Contribuez à la revue HISTOIRE & PATRIMOINE Vous vous intéressez à l’histoire, et, en particulier, à l’histoire de notre région ? Vous souhaitez apporter votre témoignage sur une époque, aujourd’hui révolue ? Vous possédez des documents, ou objets, anciens (écrits, photos, dessins, peintures, tableaux, sculptures, objets divers), qui pourraient faire l’objet d’une publication ? Vous aimez écrire, raconter, transmettre, ce qui vous intéresse, ou vous tient à coeur, et qui a trait à l’histoire locale ? L’APHRN vous propose de publier vos écrits, ou documents, ou de transcrire vos témoignages, dans la revue HISTOIRE & PATRIMOINE. Téléphonez-nous, au 06 62 58 17 40, ou écrivez-nous, à l’adresse ci-dessous, ou, tout simplement, adressez-nous, directement, votre texte, sous forme numérique.
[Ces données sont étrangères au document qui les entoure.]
(** A marked config is sent once: its answer, or its failure in the
    uniform shape, is the result. *)
Lemma Run_marked (T : ResponseType) (c : RequestConfig) (w w' : World)
    (o : Outcome (AxiosResponse (payload T))) :
  _retry c = true ->
  Run T c w o w' ->
  (exists resp,
     transport T (ViaApiClient (requestInterceptor c w)) w = (inl resp, w') /\
     o = Resolved resp) \/
  (exists failure,
     transport T (ViaApiClient (requestInterceptor c w)) w = (inr failure, w') /\
     o = Rejected
           (ThrownApi (toApiError (axiosError failure (requestInterceptor c w))))).
Proof.
  intros Hc Hrun.
  assert (Hno : forall failure,
             wants_refresh (axiosError failure (requestInterceptor c w)) <> true).
  { intros failure. rewrite wants_refresh_marked; [discriminate|].
    rewrite requestInterceptor_retry. exact Hc. }
  destruct Hrun as
      [resp w1 Ht | failure w1 Ht Hw | failure w1 Ht Hw Hrt
      | failure w1 rt failure2 w2 Ht Hw Hrt Hne Ht2
      | failure w1 rt rr w2 o' w'' Ht Hw Hrt Hne Ht2 Hrun2];
    try (exfalso; eapply Hno; eassumption).
  - left. eauto.
  - right. eauto.
Qed.

(** What a run adds to the network log. *)
Lemma Run_network (T : ResponseType) (c : RequestConfig) (w w' : World)
    (o : Outcome (AxiosResponse (payload T))) :
  Run T c w o w' ->
  exists evs,
    network w' = network w ++ evs /\
    refresh_calls evs <= 1 /\
    api_calls evs <= 2 /\
    (_retry c = true -> evs = [ViaApiClient (requestInterceptor c w)]).
Proof.
  intros Hrun.
  assert (Hnot : forall failure,
             wants_refresh (axiosError failure (requestInterceptor c w)) = true ->
             _retry c = true -> False).
  { intros failure Hw Hc. rewrite wants_refresh_marked in Hw; [discriminate|].
    rewrite requestInterceptor_retry. exact Hc. }
  destruct Hrun as
      [resp w1 Ht | failure w1 Ht Hw | failure w1 Ht Hw Hrt
      | failure w1 rt failure2 w2 Ht Hw Hrt Hne Ht2
      | failure w1 rt rr w2 o' w'' Ht Hw Hrt Hne Ht2 Hrun2].
  - apply transport_frame in Ht as (_ & _ & _ & _ & Hn).
    eexists. split; [exact Hn|]. cbn. repeat split; auto.
  - apply transport_frame in Ht as (_ & _ & _ & _ & Hn).
    eexists. split; [exact Hn|]. cbn. repeat split; auto.
  - apply transport_frame in Ht as (_ & _ & _ & _ & Hn).
    eexists. split; [exact Hn|]. cbn. repeat split; auto.
  - apply transport_frame in Ht as (_ & _ & _ & _ & Hn).
    apply transport_frame in Ht2 as (_ & _ & _ & _ & Hn2).
    exists [ViaApiClient (requestInterceptor c w); ViaAxios (refreshRequest rt)].
    split.
    + cbn. rewrite Hn2, Hn, <- app_assoc. reflexivity.
    + cbn. repeat split; auto. intros Hc. destruct (Hnot _ Hw Hc).
  - apply transport_frame in Ht as (_ & _ & _ & _ & Hn).
    apply transport_frame in Ht2 as (_ & _ & _ & _ & Hn2).
    apply Run_marked in Hrun2; [|rewrite with_Authorization_retry; reflexivity].
    destruct (setTokens_frame (tok_accessToken (resp_data rr))
                (tok_refreshToken (resp_data rr)) w2) as (_ & _ & _ & _ & Hn3).
    eexists [ViaApiClient (requestInterceptor c w); ViaAxios (refreshRequest rt);
             ViaApiClient _].
    split.
    + destruct Hrun2 as [(resp & Ht3 & _) | (failure3 & Ht3 & _)];
        apply transport_frame in Ht3 as (_ & _ & _ & _ & Hn4);
        rewrite Hn4, Hn3, Hn2, Hn, <- !app_assoc; reflexivity.
    + cbn. repeat split; auto. intros Hc. destruct (Hnot _ Hw Hc).
Qed.

(** The client writes neither to the console nor to the toasts. *)
Lemma Run_frame (T : ResponseType) (c : RequestConfig) (w w' : World)
    (o : Outcome (AxiosResponse (payload T))) :
  Run T c w o w' ->
  console_error w' = console_error w /\ toasts w' = toasts w.
Proof.
  intros Hrun.
  induction Hrun as
      [c w resp w1 Ht | c w failure w1 Ht Hw | c w failure w1 Ht Hw Hrt
      | c w failure w1 rt failure2 w2 Ht Hw Hrt Hne Ht2
      | c w failure w1 rt rr w2 o' w'' Ht Hw Hrt Hne Ht2 Hrun2 IH].
  - apply transport_frame in Ht as (_ & _ & Hc & Hts & _). auto.
  - apply transport_frame in Ht as (_ & _ & Hc & Hts & _). auto.
  - apply transport_frame in Ht as (_ & _ & Hc & Hts & _). auto.
  - apply transport_frame in Ht as (_ & _ & Hc & Hts & _).
    apply transport_frame in Ht2 as (_ & _ & Hc2 & Hts2 & _).
    cbn. rewrite Hc2, Hts2. auto.
  - apply transport_frame in Ht as (_ & _ & Hc & Hts & _).
    apply transport_frame in Ht2 as (_ & _ & Hc2 & Hts2 & _).
    destruct (setTokens_frame (tok_accessToken (resp_data rr))
                (tok_refreshToken (resp_data rr)) w2) as (_ & Hc3 & Hts3 & _).
    destruct IH as [IHc IHt].
    rewrite IHc, IHt, Hc3, Hts3, Hc2, Hts2. auto.
Qed.

Lemma refresh_calls_app (l1 l2 : list NetEvent) :
  refresh_calls (l1 ++ l2) = refresh_calls l1 + refresh_calls l2.
Proof. unfold refresh_calls. rewrite List.filter_app, length_app. reflexivity. Qed.

Lemma api_calls_app (l1 l2 : list NetEvent) :
  api_calls (l1 ++ l2) = api_calls l1 + api_calls l2.
Proof. unfold api_calls. rewrite List.filter_app, length_app. reflexivity. Qed.

(** C5: a failed response that does not enter the refresh branch (its
    status is not 401, or the request is already marked as retried) is
    surfaced as an ApiError {message, status, code?, details?}, never as
    the transport error: message is the body's message, else the transport
    message, else a fixed text; status is the response status, 500 when
    there is no response. *)
Theorem errors_are_normalized (T : ResponseType) (c : RequestConfig)
    (w w1 : World) (failure : NetworkFailure) :
  transport T (ViaApiClient (requestInterceptor c w)) w = (inr failure, w1) ->
  (forall r, net_response failure = Some r -> status r <> 401%Z) \/
    _retry c = true ->
  exists e : ApiError,
    apiClient T c w = Some (Rejected (ThrownApi e), w1) /\
    api_message e =
      JS.or_else ((net_response failure ≫= err_data) ≫= err_message)
        (JS.or_else (Some (net_message failure)) "An error occurred") /\
    api_status e = JS.num_or_else (status <$> net_response failure) 500 /\
    api_code e = (net_response failure ≫= err_data) ≫= err_code /\
    api_details e = (net_response failure ≫= err_data) ≫= err_details /\
    (net_response failure = None ->
       api_status e = 500%Z /\ api_code e = None /\ api_details e = None /\
       (net_message failure <> "" -> api_message e = net_message failure)).
Proof.
  intros Ht Hpath.
  assert (Hw : wants_refresh (axiosError failure (requestInterceptor c w)) = false).
  { destruct (wants_refresh _) eqn:Hw; [|reflexivity].
    apply wants_refresh_true in Hw as [(r & Hr & Hs) Hc].
    rewrite requestInterceptor_retry in Hc.
    destruct Hpath as [Hne | Hmarked]; [destruct (Hne r Hr Hs) | congruence]. }
  exists (toApiError (axiosError failure (requestInterceptor c w))).
  split.
  { rewrite apiClient_unfold. unfold dispatch. rewrite Ht.
    unfold responseErrorInterceptor. rewrite Hw. reflexivity. }
  do 4 (split; [reflexivity|]).
  intros Hnone. simpl. rewrite Hnone. simpl.
  do 3 (split; [reflexivity|]).
  intros Hm. apply or_else_truthy, Hm.
Qed.
(** * goset: a kind-tagged set over Go's [map[interface{}]struct{}]

    Shallow embedding of [set.go].  A [*Set] is a location in a heap of set
    objects; every method is a computation over that heap which either returns
    (a result and the new heap) or panics.  A panic ends the run: recovering
    from one is not represented.  Nor is the [sync.RWMutex] field: the
    development is about sequential executions.  [String] formats the
    elements with package [fmt] and is left out. *)

From stdpp Require Import gmap gmultiset strings list.

Set Warnings "-clear-no-such-hyp".

(** ** Values of type [interface{}] *)

(** [reflect.Kind]: the constants of package [reflect], in their order. *)
Module reflect.

Inductive Kind : Set :=
| Invalid | Bool | Int | Int8 | Int16 | Int32 | Int64
| Uint | Uint8 | Uint16 | Uint32 | Uint64 | Uintptr
| Float32 | Float64 | Complex64 | Complex128
| Array | Chan | Func | Interface | Map | Pointer | Slice | String
| Struct | UnsafePointer.

#[global] Instance Kind_eq_dec : EqDecision Kind.
Proof. solve_decision. Defined.

End reflect.

(** A [float64] as a map key sees it.  [F64NaN] stands for every NaN: no NaN
    equals anything, itself included.  The numbers are compared with [==], so
    [+0] and [-0], which are equal, are the one [F64Zero].  A finite number
    other than zero is, in one way only, an odd number times a power of two
    with a sign: [F64Finite neg half exp] is [(2 * half + 1) * 2 ^ exp],
    negated when [neg].  So two values of this type are the same exactly when
    the two floats are equal and are numbers. *)
Inductive float64 : Set :=
| F64NaN
| F64Zero
| F64Inf (neg : bool)
| F64Finite (neg : bool) (half : N) (exp : Z).

#[global] Instance float64_eq_dec : EqDecision float64.
Proof. solve_decision. Defined.

(** A fragment of the dynamic values an [interface{}] can hold: the nil
    interface, booleans, [int]s, [float64]s, [complex128]s, strings, pointers,
    values of a named struct type (the name is the concrete type), and slices.
    Two values built the same way have the same dynamic type and the same
    contents. *)
#[warnings="-register-all"]
Inductive value : Type :=
| VNil
| VBool (b : bool)
| VInt (n : Z)
| VFloat64 (f : float64)
| VComplex128 (re im : float64)
| VString (str : string)
| VPtr (addr : nat)
| VStruct (tname : string) (fields : list value)
| VSlice (elems : list value).
Lemma wrap_in_long (x : Z) : in_long (wrap x).
Proof.
  unfold in_long, wrap.
  pose proof (Z.mod_pos_bound (x + long_half) long_modulus long_modulus_pos) as Hb.
  rewrite long_modulus_half in *. lia.
Qed.

Lemma wrap_id (x : Z) : in_long x -> wrap x = x.
Proof.
  unfold in_long, wrap. intros Hx.
  rewrite Z.mod_small; [lia | rewrite long_modulus_half; lia].
Qed.

Lemma wrap_wrap (x : Z) : wrap (wrap x) = wrap x.
Proof. apply wrap_id, wrap_in_long. Qed.

Lemma wrap_congr (x y : Z) :
  x mod long_modulus = y mod long_modulus -> wrap x = wrap y.
Proof.
  unfold wrap. intros Hxy.
  rewrite (Z.add_mod x), (Z.add_mod y), Hxy by (pose proof long_modulus_pos; lia).
  reflexivity.
Qed.

Lemma wrap_mod (x : Z) : wrap x mod long_modulus = x mod long_modulus.
Proof.
  unfold wrap.
  pose proof long_modulus_pos as Hm.
  rewrite Zminus_mod, Zmod_mod, <- Zminus_mod.
  f_equal. lia.
Qed.

Lemma lsub_ladd_cancel (o e : Z) : lsub (ladd o e) o = wrap e.
Proof.
  unfold lsub, ladd. apply wrap_congr.
  pose proof long_modulus_pos as Hm.
  rewrite Zminus_mod, wrap_mod, <- Zminus_mod.
  f_equal. lia.
Qed.

Lemma ladd_0_l (e : Z) : ladd 0 e = wrap e.
Proof. reflexivity. Qed.

Lemma lsub_0_r (e : Z) : lsub e 0 = wrap e.
Proof. unfold lsub. f_equal. lia. Qed.

Lemma smax_max (a b : Z) : smax a b = Z.max a b.
Proof. unfold smax. destruct (Z.gtb_spec a b); lia. Qed.

Lemma smin_min (a b : Z) : smin a b = Z.min a b.
Proof. unfold smin. destruct (Z.ltb_spec a b); lia. Qed.

(** ** Largest and smallest elements *)

Lemma fold_left_max_ge (l : list Z) (x : Z) : x <= fold_left Z.max l x.
Proof.
  revert x. induction l as [|y l IH]; intros x; simpl; [lia|].
  specialize (IH (Z.max x y)). lia.
Qed.

Lemma fold_left_max_bound (l : list Z) (x y : Z) :
  In y l -> y <= fold_left Z.max l x.
Proof.
  revert x. induction l as [|z l IH]; intros x; simpl; [tauto|].
  intros [-> | Hin]; [|auto].
  pose proof (fold_left_max_ge l (Z.max x y)). lia.
Qed.
(** [downloadOne]: the file offered for download, if any. *)
Definition downloadOne (it : BatchItem) : option (string * Blob) :=
  match cleanedBlob it with
  | None => None
  | Some blob => Some (download_name (file_name (it_file it)) blob, blob)
  end.

(** [downloadZip]: the entries passed to [zip.file], in order; [None] when
    it returns before creating an archive. *)
Definition downloadZip (its : list BatchItem) : option (list (string * list Z)) :=
  let done := List.filter is_cleaned its in
  match done with
  | [] => None
  | _ =>
      Some (flat_map (fun it => match cleanedBlob it with
                                | Some blob =>
                                    [(download_name (file_name (it_file it)) blob,
                                      blob_bytes blob)]
                                | None => []
                                end) done)
  end.

(** [badgeFor]. *)
Record Badge := { text : string; className : string }.

Definition badgeFor (it : BatchItem) : Badge :=
  match status it with
  | Processing => {| text := "Processing"; className := "badge" |}
  | Pending => {| text := "Queued"; className := "badge" |}
  | Error => {| text := "Error"; className := "badge badgeErr" |}
  | Done =>
      match it_after it with
      | None => {| text := "Done"; className := "badge" |}
      | Some after =>
          if negb (hasExif after) && negb (hasXmp after) && negb (hasIptc after)
          then {| text := "Clean"; className := "badge badgeOk" |}
          else {| text := "Not clean"; className := "badge badgeWarn" |}
      end
  end.

(** [keyHighlights]. *)
Definition interesting : list string :=
  ["GPSLatitude"; "GPSLongitude"; "GPSAltitude"; "DateTimeOriginal"; "DateTime";
   "Make"; "Model"; "Software"; "LensModel"; "SerialNumber"; "BodySerialNumber"].
(** Validates if a time string is in the normalized format HH:MM. *)
Definition isValidTimeFormat (t : string) : bool :=
  if isEmpty t then false else
  let result := parseTime t in
  success result &&
  match time result with
  | Some t' => (t' =? t)%string
  | None => false
  end.

(** Formats a 24-hour time string to the 12-hour display format. *)
Definition formatTimeForDisplay (t : string) : string :=
  if negb (isValidTimeFormat t) then t else
  let pieces := split ":" t in
  let hourStr := nth 0 pieces "" in
  let minuteStr := nth 1 pieces "" in
  let hour := parseInt hourStr in
  let minute := parseInt minuteStr in
  let period := if hour >=? 12 then "PM" else "AM" in
  let displayHour :=
    if hour =? 0 then 12 else if hour >? 12 then hour - 12 else hour in
  toString displayHour ++ ":" ++ padStart (toString minute) 2 "0" ++ " " ++ period.

End TimeUtils.

(** ** types/index.ts *)

Module Types.

Inductive Priority : Type := low | medium | high.

Record Task : Type := mkTask {
  id : string;
  time : string;              (* format HH:MM, 24-hour *)
  title : string;
  priority : option Priority;
  createdAt : Z               (* timestamp for tiebreaking *)
}.

(** A value as a form hands it over at run time.  The declared type of the
    fields of [TaskFormData] is erased, and the validator tests for the
    values the type excludes, so they are part of its input.  [JsOther]
    stands for every value that is neither undefined, null nor a string. *)
Inductive JsValue : Type :=
| JsUndefined
| JsNull
| JsStr (s : string)
| JsOther.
Vos propositions seront examinées avec la plus grande attention et soumises au conseil de direction de l’APHRN, qui vous répondra dans un délai d’un mois, maximum. Adresse électronique : aphrn.asso@gmail.com - Adresse postale : APHRN – Agora (case n° 4) – 2 bis av. Albert de Mun - 44600 Saint-Nazaire

Abonnez-vous à la revue HISTOIRE & PATRIMOINE Un abonnement à la revue HISTOIRE & PATRIMOINE, c’est l’histoire de la région nazairienne/guérandaise, tous les trois mois, dans votre boîte aux lettres, pendant les trois premiers trimestres de l’année, en janvier, avril et juillet (votre abonnement vous permet, de plus, de bénéficier d’un tarif préférentiel sur les numéros hors-série, qui paraissent à l’automne). C’est l’histoire locale, dans toute sa diversité, écrite, à la fois, par des historiens professionnels, connus et reconnus, et par des amateurs éclairés, dans la tradition des publications de notre association, depuis sa création, par Fernand Guériff, il y a 45 ans. C’est, aussi, un support en constante évolution, d’un graphisme soigné, richement illustré, composé de près de cent pages à chaque livraison. Nous vous proposons cet abonnement avec une réduction de 10 % par rapport au prix public, frais de port compris (trois numéros par an, parution en janvier, avril et juillet).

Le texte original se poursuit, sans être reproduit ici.